Last year at The Press Christchurch Writers Festival the programmers had the inspired idea of hosting a three course lunch with each course chosen by a food writer. David Veart got to choose the dessert, an easy task given his collection of over 600 cook books, which he began when he was researching his M.A. thesis on Maori market gardening in Auckland.
He’s observed a few changes in attitudes to food himself, having once worked in a restaurant where the customers were given plastic corks to sniff and where the mixing of the dressing for the Prawn Cocktails was a matter of sticking your arm into a huge drum. Those were the days.
At a session hosted by Marie-Chantal of Greece lookalike Victoria Wells (only prettier), the editor of dish, Veart and Alexa Johnston, author of Ladies a plate, were simultaneously heartening and dispiriting to me as the world’s worst cook. I’ve always been in agreement with Lady Barker’s statement that cookbooks are only useful if you already know how to cook so I was heartened by the trend to numbered steps, exact ingredients and, Halleluyah, bold dark type with none of this pale blue on pale grey nonsense.
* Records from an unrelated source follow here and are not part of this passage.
Lemma tokenize_good path :
  exists ts v, tokenize path = Some (ts, v) /\ good (Parser ts []).
Proof.
  unfold tokenize. destruct (String.eqb_spec path "") as [|Hne].
  { do 2 eexists. split; [done|]. split; [done|]. by repeat constructor. }
  destruct (toks_total TInit path) as [ts Hts].
  rewrite (tokenize_loop_toks _ _ _ Hts) by done.
  apply split_verb_good; [by eapply toks_nil|by eapply toks_nonempty].
Qed.

Lemma Parse_outcome tmpl :
  (exists t, Parse tmpl = Ret t /\ segs_ok (segments_of t) /\ template_src t = tmpl) \/
  (exists e, Parse tmpl = Fail e).
Proof.
  unfold Parse. destruct (has_prefix tmpl "/"); cbn [negb]; [|by eauto].
  destruct (tokenize_good (str_drop 1 tmpl)) as (ts & v & -> & Hg).
  pose proof (topLevelSegments_sound _ Hg) as H.
  destruct (topLevelSegments _) as [segs q|e q| |]; [left|right|done..]; eauto.
Qed.

(** ** Parsed variables are not nested

    Inside a variable the tokenizer no longer splits at "{", so a "{" token
    there is never followed by an identifier, and the parser, which would accept
    a variable inside a variable, is never offered one. *)
Definition closers : list string := ["/"; "}"; "."; "="; eof].

Fixpoint no_nested (inside : bool) (ts : list string) : Prop :=
  match ts with
  | [] => True
  | t :: rest =>
      if String.eqb t "}" then no_nested false rest
      else if String.eqb t "{" then
        (inside = true -> hd eof rest ∈ closers) /\ no_nested true rest
      else no_nested inside rest
  end.
(** [/v1/{name=projects/**}/items] as the parser reads it. *)
Definition ex_tmpl : string := "/v1/{name=projects/**}/items".
Definition ex_t : template :=
  Template "" ex_tmpl [literal "v1"; variable "name" [literal "projects"; deepWildcard]; literal "items"].
Definition ex_p : Pattern :=
  mkPattern "" [Rop OpLitPush 0; Rop OpLitPush 1; Rop OpPushM 0; Rop OpConcatN 2; Rop OpCapture 0; Rop OpLitPush 3]
    ["v1"; "projects"; "name"; "items"] ["name"] 3 1 true.

Lemma NewPattern_accepts_witness :
  Parse ex_tmpl = Ret ex_t /\ (is_Some (pattern_of ex_t) <-> deep_in (segments_of ex_t) <= 1).
Proof. split; [by vm_compute|]. apply (NewPattern_accepts ex_tmpl). by vm_compute. Defined.

Lemma Match_refines_witness :
  Parse ex_tmpl = Ret ex_t /\ pattern_of ex_t = Some ex_p /\
  Match ex_p ["v1"; "projects"; "a"; "b"; "items"] "" = Ret {["name" := "projects/a/b"]} /\
  Match ex_p ["v1"; "items"] "" = Fail ErrNotMatch /\
  exists vs bs, segs_match (segments_of ex_t) ["v1"; "projects"; "a"; "b"; "items"] vs bs /\
    {["name" := "projects/a/b"]} = bindings bs.
Proof.
  split_and!; [by vm_compute..|].
  apply (Match_refines ex_tmpl ex_t ex_p); by vm_compute.
Defined.
(** [Deregister] removes exactly the nodes named from the service's own
    version, drops the version when it has no node left and the service when it
    has no version left, and sends a delete event whenever the service was
    known at all; on an unknown service it does nothing. *)
Theorem Deregister_spec s m :
  let m' := Deregister s m in
  match records m !! s_Name s with
  | None => m' = m
  | Some vs =>
      sending m' = sending m ++ [mkResult s "delete"] /\
      (forall n v, ~ (n = s_Name s /\ v = s_Version s) ->
         get_record (records m') n v = get_record (records m) n v) /\
      (forall r, get_record (records m') (s_Name s) (s_Version s) = Some r <->
         exists cur, vs !! s_Version s = Some cur /\ r_Nodes r <> ∅ /\
           r = set_nodes (filter (fun e => has_id e.1 (s_Nodes s) = false)) cur) /\
      (records m' !! s_Name s = None <-> forall v, get_record (records m') (s_Name s) v = None)
  end.
Proof. apply Deregister_spec_aux. Qed.

(** ** The key invariant *)
Definition record_ok (name version : string) (r : record) : Prop :=
  r_Name r = name /\ r_Version r = version /\
  forall id nd, r_Nodes r !! id = Some nd -> n_Id (nd_Node nd) = id.

Definition records_ok (rs : records_t) : Prop :=
  forall name version r, get_record rs name version = Some r -> record_ok name version r.

Definition registry_ok (m : memRegistry) : Prop :=
  records_ok (records m) /\ (forall id w, watchers m !! id = Some w -> w_id w = id).

Lemma serviceToRecord_ok s ttl now : record_ok (s_Name s) (s_Version s) (serviceToRecord s ttl now).
Proof.
  split_and!; [done..|]. intros id nd. rewrite record_nodes_spec.
  intros (n & Hn & ->)%fmap_Some. by apply find_node_some in Hn as [_ ?].
Qed.

Lemma records_ok_insert rs name vs :
  records_ok rs -> (forall v r, vs !! v = Some r -> record_ok name v r) ->
  records_ok (<[name := vs]> rs).
Proof.
  intros Hrs Hvs n v r. unfold get_record. rewrite lookup_insert.
  case_decide as Hn; subst; [apply Hvs|apply Hrs].
Qed.

Lemma records_ok_lookup rs name vs v r :
  records_ok rs -> rs !! name = Some vs -> vs !! v = Some r -> record_ok name v r.
Proof. intros Hrs Hn Hv. apply Hrs. unfold get_record. by rewrite Hn. Qed.

Lemma add_versions_ok svc services now services' :
  records_ok services -> add_versions services svc now = Some services' -> records_ok services'.
Proof.
  revert services. induction svc as [|s svc IH]; intros services Hok; cbn; [by intros [= <-]|].
  destruct (services !! s_Name s) as [vs|] eqn:Hvs; [|done]. apply IH.
  apply records_ok_insert; [done|]. intros v r. rewrite lookup_insert. case_decide as Hv; subst.
  - intros [= <-]. apply serviceToRecord_ok.
  - by apply records_ok_lookup with services.
Qed.

Lemma add_services_ok l services now services' :
  records_ok services -> add_services services l now = Some services' -> records_ok services'.
Proof.
  revert services. induction l as [|[name svc] l IH]; intros services Hok; cbn; [by intros [= <-]|].
  destruct (add_versions _ svc now) as [services1|] eqn:Ha; [|done]. apply IH.
  eapply add_versions_ok; [|done]. case_match; [done|]. apply records_ok_insert; [done|].
  intros v r. rewrite lookup_empty. done.
Qed.

Lemma getServiceRecords_ok o ctx now rs :
  getServiceRecords o ctx now = Some rs -> records_ok (default ∅ rs).
Proof.
  unfold getServiceRecords. assert (records_ok ∅) as He by (intros n v r; done).
  destruct ctx as [svcs|]; [|by intros [= <-]].
  destruct (add_services ∅ _ now) as [services|] eqn:Ha; [|done]. intros [= <-].
  by eapply add_services_ok.
Qed.

Lemma init_version_get name rs e n v :
  is_Some (rs !! name) ->
  get_record (init_version name rs e) n v =
  match get_record rs n v with
  | Some r => Some r
  | None => if decide (n = name /\ v = e.1) then Some e.2 else None
  end /\ (forall n, is_Some (init_version name rs e !! n) <-> is_Some (rs !! n)).
Proof.
  intros [vs Hvs]. destruct e as [version r]. cbn. unfold get_record. rewrite Hvs. cbn.
  destruct (vs !! version) as [r'|] eqn:Hv; split; try done.
  - destruct (rs !! n ≫= _) eqn:Hn; [done|]. rewrite decide_False; [done|].
    intros [-> ->]. rewrite Hvs in Hn. cbn in Hn. congruence.
  - rewrite lookup_alter. case_decide as Hn; [subst n|].
    + rewrite Hvs. cbn. rewrite lookup_insert. case_decide as Hd; subst.
      * by rewrite Hv, decide_True.
      * rewrite (decide_False (P := name = name /\ v = version)) by naive_solver.
        by destruct (vs !! v).
    + rewrite decide_False by naive_solver. by destruct (rs !! n ≫= _).
  - intros n'. rewrite lookup_alter. case_decide; subst; [|done].
    by rewrite fmap_is_Some.
Qed.
Lemma cache_ok_fetch name cp answer now c :
  (forall l, answer = inr l -> services_ok name l) -> cache_ok c ->
  cache_ok (fst (fetch name cp answer now c)).
Proof.
  intros Ha Hc. unfold fetch. destruct answer as [err|l]; [by destruct (Nat.ltb _ _)|].
  cbn [fst]. fold (clear c). apply cache_ok_set; [by apply cache_ok_clear|].
  by apply services_ok_copy, Ha.
Qed.

Lemma cache_ok_start name c : cache_ok c -> cache_ok (start_watch name c).
Proof. unfold start_watch. by destruct (_ && _). Qed.

Lemma cache_invariant_aux ttl c : creachable ttl c -> cache_ok c.
Proof.
  induction 1 as [|c c' _ IH Hs]; [by split|].
  destruct Hs; auto using cache_ok_start, cache_ok_fetch, cache_ok_update.
  unfold watch_event. by apply cache_ok_update, (cache_ok_clear c).
Qed.

(** C5: under every interleaving of reads, registry answers, watch events and
    watcher restarts, each cached list holds services of its own name with
    pairwise distinct versions, and a name has a deadline exactly when it is
    cached, provided the registry's answers are well formed. *)
Theorem cache_invariant ttl c : creachable ttl c -> cache_ok c.
Proof. apply cache_invariant_aux. Qed.

(** ** Reading through the cache *)
Lemma start_watch_facts name c :
  c_cache (start_watch name c) = c_cache c /\ ttls (start_watch name c) = ttls c /\
  status (start_watch name c) = status c /\ opts_TTL (start_watch name c) = opts_TTL c /\
  ((0 < opts_TTL c)%Z -> name ∈ watched (start_watch name c)).
Proof.
  unfold start_watch. destruct (Z.ltb_spec 0 (opts_TTL c)); cbn [andb]; [|by split_and!; [..|lia]].
  case_bool_decide; cbn; split_and!; try done. intros _. set_solver.
Qed.

Definition fresh_entry (name : string) (now : Z) (c : cache) : Prop :=
  default [] (c_cache c !! name) <> [] /\ ttl_of name c <> 0%Z /\ (now <= ttl_of name c)%Z.

Lemma isValid_spec name now c :
  isValid (cached name c) (ttl_of name c) now = true <-> fresh_entry name now c.
Proof.
  unfold isValid, fresh_entry, time_IsZero, time_Since, cached, Copy.
  rewrite length_map. destruct (default [] (c_cache c !! name)) as [|s l]; cbn; [naive_solver|].
  destruct (Z.eqb_spec (ttl_of name c) 0); [naive_solver|].
  pose proof (time_Sub_pos now (ttl_of name c)).
  destruct (Z.ltb_spec 0 (time_Sub now (ttl_of name c))); (split; [|intuition lia]); [done|].
  intros _. split_and!; [done..|lia].
Qed.

Lemma cached_eq name c : cached name c = default [] (c_cache c !! name).
Proof.
  unfold cached, Copy. rewrite (map_ext _ id) by apply CopyService_id. apply map_id.
Qed.

(** [GetService] through the cache, on every branch. A fresh entry is returned
    as it is, without asking the registry and without changing the cache.
    Otherwise a registry answer is stored with a new deadline, clears the error
    status and is returned, except that an empty one is not-found; and on a
    registry error a stale entry is still returned, with the error recorded and
    the entry kept, while with nothing cached the error is returned. A success is
    never an empty list. *)
Theorem cache_GetService_spec name answer now c :
  let r := cache_GetService name answer now c in
  let old := default [] (c_cache c !! name) in
  (fresh_entry name now c -> r = (c, inr old)) /\
  (~ fresh_entry name now c ->
     match answer with
     | inr l =>
         c_cache (fst r) = <[name := l]> (c_cache c) /\
         ttls (fst r) = <[name := (now + opts_TTL c)%Z]> (ttls c) /\
         status (fst r) = None /\
         snd r = if Nat.eqb (length l) 0 then inl ErrNotFound else inr l
     | inl err =>
         c_cache (fst r) = c_cache c /\ ttls (fst r) = ttls c /\
         (old <> [] -> status (fst r) = Some err /\ snd r = inr old) /\
         (old = [] -> status (fst r) = status c /\ snd r = inl err)
     end) /\
  (forall l, snd r = inr l -> l <> []).
Proof.
  cbn zeta. pose proof (isValid_spec name now c) as Hv. unfold cache_GetService, get.
  assert (cached name c = default [] (c_cache c !! name)) as Hcp by apply cached_eq.
  rewrite Hcp in *. set (old := default [] (c_cache c !! name)) in *.
  destruct (start_watch_facts name c) as (Hs1 & Hs2 & Hs3 & Hs4 & _).
  destruct (isValid old (ttl_of name c) now).
  - pose proof (proj1 Hv eq_refl) as Hfr. assert (old <> []) as Hne by apply Hfr.
    destruct old as [|s old]; [done|]. cbn. split_and!; [done| |naive_solver].
    intros Hf. by contradict Hf.
  - split; [intros Hf; exfalso; apply Hv in Hf; done|]. unfold fetch.
    destruct answer as [err|l].
    + destruct old as [|s old]; cbn; (split; [intros _; by split_and!|naive_solver]).
    + assert (Copy l = l) as ->.
      { unfold Copy. rewrite (map_ext _ id) by apply CopyService_id. apply map_id. }
      fold (clear (start_watch name c)). destruct (clear_facts (start_watch name c)) as (Hc1 & Hc2 & Hc3 & _ & Hc5).
      destruct l as [|s l]; cbn; rewrite Hc1, Hc2, Hc3, Hc5, Hs1, Hs2, Hs4;
        (split; [by intros|naive_solver]).
Qed.

(** What the registry answered is served from the cache until its deadline:
    after an answer [l] fetched at [now], every read up to [now + TTL] returns
    [l], whatever the registry would say, and leaves the cache as it is. *)
Theorem GetService_cached name l answer now now' c :
  ~ fresh_entry name now c -> l <> [] -> (now + opts_TTL c <> 0)%Z -> (now' <= now + opts_TTL c)%Z ->
  let c' := fst (cache_GetService name (inr l) now c) in
  cache_GetService name answer now' c' = (c', inr l).
Proof.
  intros Hst Hl H0 Hn c'.
  assert (c' = set name l now (clear (start_watch name c))) as Hc'.
  { unfold c', cache_GetService, get. replace (isValid _ _ now) with false
      by (symmetry; apply not_true_iff_false; by rewrite isValid_spec).
    unfold fetch. fold (clear (start_watch name c)). unfold Copy.
    rewrite (map_ext _ id), map_id by apply CopyService_id. by destruct l. }
  destruct (clear_facts (start_watch name c)) as (_ & _ & _ & _ & Ht).
  destruct (start_watch_facts name c) as (_ & _ & _ & Ht' & _).
  assert (cached name c' = l) as Hcl by (rewrite cached_eq, Hc'; cbn; by rewrite lookup_insert_eq).
  assert (fresh_entry name now' c') as Hf.
  { rewrite cached_eq in Hcl. unfold fresh_entry. rewrite Hcl. unfold ttl_of. rewrite Hc'. cbn.
    rewrite lookup_insert_eq, Ht, Ht'. by split_and!. }
  apply isValid_spec in Hf. unfold cache_GetService, get. rewrite Hf, Hcl. by destruct l.
Qed.

(** An update leaves the event's own service changed: on a "create" or
    "update" of a version already cached it ends with the cached nodes it did
    not carry appended, so an owner of the event's pointer (the in-memory
    registry sends the registrant's own) sees nodes it never registered. In
    every other case the service is untouched. *)
Theorem update_event_alias res now c id :
  let s := res_Service res in
  let touched := bool_decide (s_Name s ∈ watched c) &&
    negb (Nat.eqb (length (s_Nodes s)) 0) &&
    (String.eqb (res_Action res) "create" || String.eqb (res_Action res) "update") in
  find_node id (s_Nodes (snd (update res now c))) =
    match find_node id (s_Nodes s) with
    | Some nd => Some nd
    | None => if touched then view c (s_Name s) (s_Version s) id else None
    end.
Proof.
  cbn zeta. unfold update. set (s := res_Service res).
  assert (forall id, find_node id (s_Nodes s) = match find_node id (s_Nodes s) with
            | Some nd => Some nd | None => None end) as Hid by (intros id'; by case_match).
  destruct (bool_decide _); cbn [negb andb snd]; [|apply Hid].
  unfold view. destruct (c_cache c !! s_Name s) as [services|] eqn:Hs; cbn [default snd].
  2:{ unfold lookup_node. cbn. destruct (find_node id (s_Nodes s)); [done|]. by repeat case_match. }
  destruct (Nat.eqb _ 0); cbn [negb andb snd]; [apply Hid|].
  destruct (_ || _).
  - unfold update_create, lookup_node. change (Datatypes.id services) with services. destruct (find_version _ services 0) as [[cur i]|]; cbn [snd].
    + apply append_old_find.
    + apply Hid.
  - destruct (String.eqb _ "delete"); [|destruct (String.eqb _ "override")].
    + unfold update_delete. destruct (find_version _ services 0) as [[cur i]|]; [|apply Hid].
      destruct (Nat.ltb _ _); [apply Hid|]. destruct (Nat.eqb _ 1); apply Hid.
    + destruct (find_version _ services 0) as [[cur i]|]; apply Hid.
    + apply Hid.
Qed.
Dispiriting was the observation that some funerals feature the deceased’s cookbook. I have recently noted references to signature dishes in eulogies and worried that there could be none at mine. Now I have to worry that this cookbook tomfoolery will take off and the lack of a cookbook will be noted post mortem. As if it’s not bad enough to be a culinary inadequate in life but further humilation awaits in death.
Anyway they were a very engaging duo, Peta Mathias was in the audience and she is as gorgeous and opinionated as ever, and I might just get a cookbook out of the library and work on a signature dish. Historical cookbooks are fascinating and we’re lucky in Christchurch to have a great collection in the Aotearoa New Zealand Centre, ready for perusal if not for borrowing, which in a way is even better because then you don’t have to even try to cook from them.